The theory has also been used by computer scientists and mathematicians in order to develop validated algorithms for efficient influence maximization; to assess opinion dynamics that reflect the impact of individuals more than one degree of separation from an ego; and as a basis for "agent based simulation of the Christakis-Fowler Social Model."

=== Mechanism ===
Diverse lines of work have also explored the specific biopsychosocial mechanisms for the boundedness of contagion effects, some of which had been theorized by Christakis and Fowler. Experiments by Moussaid et al. evaluated the spread of risk perception, and documented inflection at approximately three degrees. Another set of experiments documented the impact of information distortion, noting that "despite strong social influence within pairs of individuals, the reach of judgment propagation across a chain rarely exceeded a social distance of three to four degrees of separation.... We show that information distortion and the overweighting of other people's errors are two individual-level mechanisms hindering judgment propagation at the scale of the chain." And experiments with fMRI scans in a sociocentrically mapped network of graduate students, published in 2018, showed that neural responses to conceptual stimuli were similar between friends, with a nadir at three degrees of separation, providing further biological evidence for this theory.

==Moral implications==
The idea of network influence raises the question of free will, because it suggests that people are influenced by factors which they cannot control and which they are not aware of. Christakis and Fowler claim in their book, Connected, that policy makers should use knowledge about social network effects and social contagion in order to optimize public policy. This applies to many aspects of life, from public health to economics. For instance, when resources are scarce, they note that it might be preferable to immunize individuals located in the center of a network in preference to structurally peripheral individuals. Or, it might be much more effective to motivate clusters of people to avoid criminal behavior than to act upon individuals or than to punish each criminal separately. Their own randomized controlled field trials have explored how to use social contagion to foster the spread of desirable innovations in rural villages.

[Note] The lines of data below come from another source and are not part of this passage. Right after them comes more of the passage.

Lemma overlapping_app r l1 l2 :
  overlapping r (l1 ++ l2) = (overlapping r l1 + overlapping r l2)%nat.
Proof. unfold overlapping. by rewrite filter_app, length_app. Qed.
Lemma overlapping_cons_disjoint r e l :
  disjoint r e → overlapping r (e :: l) = overlapping r l.
Proof. intros. unfold overlapping. by rewrite filter_cons_False by tauto. Qed.
Lemma overlapping_cons_overlap r e l :
  ¬ disjoint r e → overlapping r (e :: l) = S (overlapping r l).
Proof. intros. unfold overlapping. by rewrite filter_cons_True. Qed.
Lemma overlapping_disjoint r l : Forall (disjoint r) l → overlapping r l = 0%nat.
Proof. induction 1; [done|]. by rewrite overlapping_cons_disjoint. Qed.
Lemma splits_app r l1 l2 : splits r (l1 ++ l2) = (splits r l1 + splits r l2)%nat.
Proof. unfold splits. by rewrite filter_app, length_app. Qed.
Lemma splits_cons r e l :
  splits r (e :: l) = ((if decide (strictly_inside r e) then 1 else 0) + splits r l)%nat.
Proof. unfold splits. rewrite filter_cons. by case_decide. Qed.
Lemma splits_disjoint r l : range_ok r → Forall (disjoint r) l → splits r l = 0%nat.
Proof.
  intros (?&?&?). induction 1 as [|e l He ? IH]; [done|].
  rewrite splits_cons, IH. case_decide as Hs; [|done].
  unfold disjoint, strictly_inside in *. lia.
Qed.
Lemma splits_le_1 r l : range_ok r → pairwise disjoint l → (splits r l ≤ 1)%nat.
Proof.
  intros Hr. induction l as [|e l IH]; cbn [pairwise]; [by cbn; lia|].
  intros [He Hl]. rewrite splits_cons. case_decide as Hs; [|by apply IH].
  rewrite splits_disjoint; [lia|done|]. eapply Forall_impl; [exact He|]. cbn.
  intros z. unfold disjoint, strictly_inside, range_ok in *. lia.
Qed.
Lemma overlapping_le r l : (overlapping r l ≤ length l)%nat.
Proof. apply length_filter. Qed.

(** Replacing an overlapping entry by the part outside of the range *)
Lemma removing_trim r pre e e' post rest :
  range_ok r → range_ok e' → sub_range e' e → disjoint r e' →
  (∀ x, in_range x e → x ∉ r → in_range x e') →
  removing r (pre ++ e :: post) rest (pre ++ e :: post) rest →
  removing r (pre ++ e :: post) rest (pre ++ e' :: post) rest.
Proof.
  intros Hr Hok Hsub Hdis Hkeep (Hl & Hp & HP & _). unfold removing.
  assert (splits r (pre ++ e' :: post) ≤ splits r (pre ++ e :: post))%nat as Hsplits.
  { rewrite !splits_app, !splits_cons. destruct (decide (strictly_inside r e')) as [Hs|]; [|lia].
    unfold disjoint, strictly_inside, range_ok in *. lia. }
  apply Forall_app in Hl as [? [? ?]%Forall_cons]. split_and!.
  - by rewrite Forall_app, Forall_cons.
  - by eapply pairwise_replace.
  - lia.
  - by rewrite !length_app.
  - rewrite !length_app. cbn. lia.
  - intros x. rewrite !covers_app, !covers_cons.
    intros [?|[Hx|?]]; auto. right; left. unfold elem_of, in_range_elem_of, in_range in *.
    unfold sub_range in Hsub. lia.
  - intros x Hx. rewrite !covers_app, !covers_cons. intros [?|[?|?]]; auto.
    right; left. by apply Hkeep.
Qed.

(** Dropping an entry that lies inside of the range *)
Lemma removing_delete r pre e post rest :
  sub_range e r →
  removing r (pre ++ e :: post) rest (pre ++ e :: post) rest →
  removing r (pre ++ e :: post) rest (pre ++ post) (e :: rest).
Proof.
  intros Hsub (Hl & Hp & HP & _). unfold removing.
  assert (splits r (pre ++ post) ≤ splits r (pre ++ e :: post))%nat as Hsplits
    by (rewrite !splits_app, splits_cons; lia).
  apply Forall_app in Hl as [? [? ?]%Forall_cons]. split_and!.
  - by rewrite Forall_app.
  - by eapply pairwise_middle.
  - cbn. lia.
  - rewrite !length_app; cbn; lia.
  - rewrite !length_app in *; cbn; lia.
  - intros x. rewrite !covers_app, !covers_cons. tauto.
  - intros x Hx. rewrite !covers_app, !covers_cons. intros [?|[Hin|?]]; auto.
    exfalso. apply Hx. unfold elem_of, in_range_elem_of, in_range, sub_range in *. lia.
Qed.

Nobel Prize laureate Maria Ressa has said that her exposure to this concept was instrumental in her establishment of Rappler: "Actually part of what drove me during that time period, and this was also important in the formation and how we created Rappler, was the Framingham heart study here in Massachusetts. Because one of the Harvard professors, Nicholas Christakis and James Fowler, who's now I think at USC, they wrote this book where they took the Framingham heart study, and they proved that things, emotions, ideas, actions spread through three degrees of influence. So they called it the three degrees of influence rule."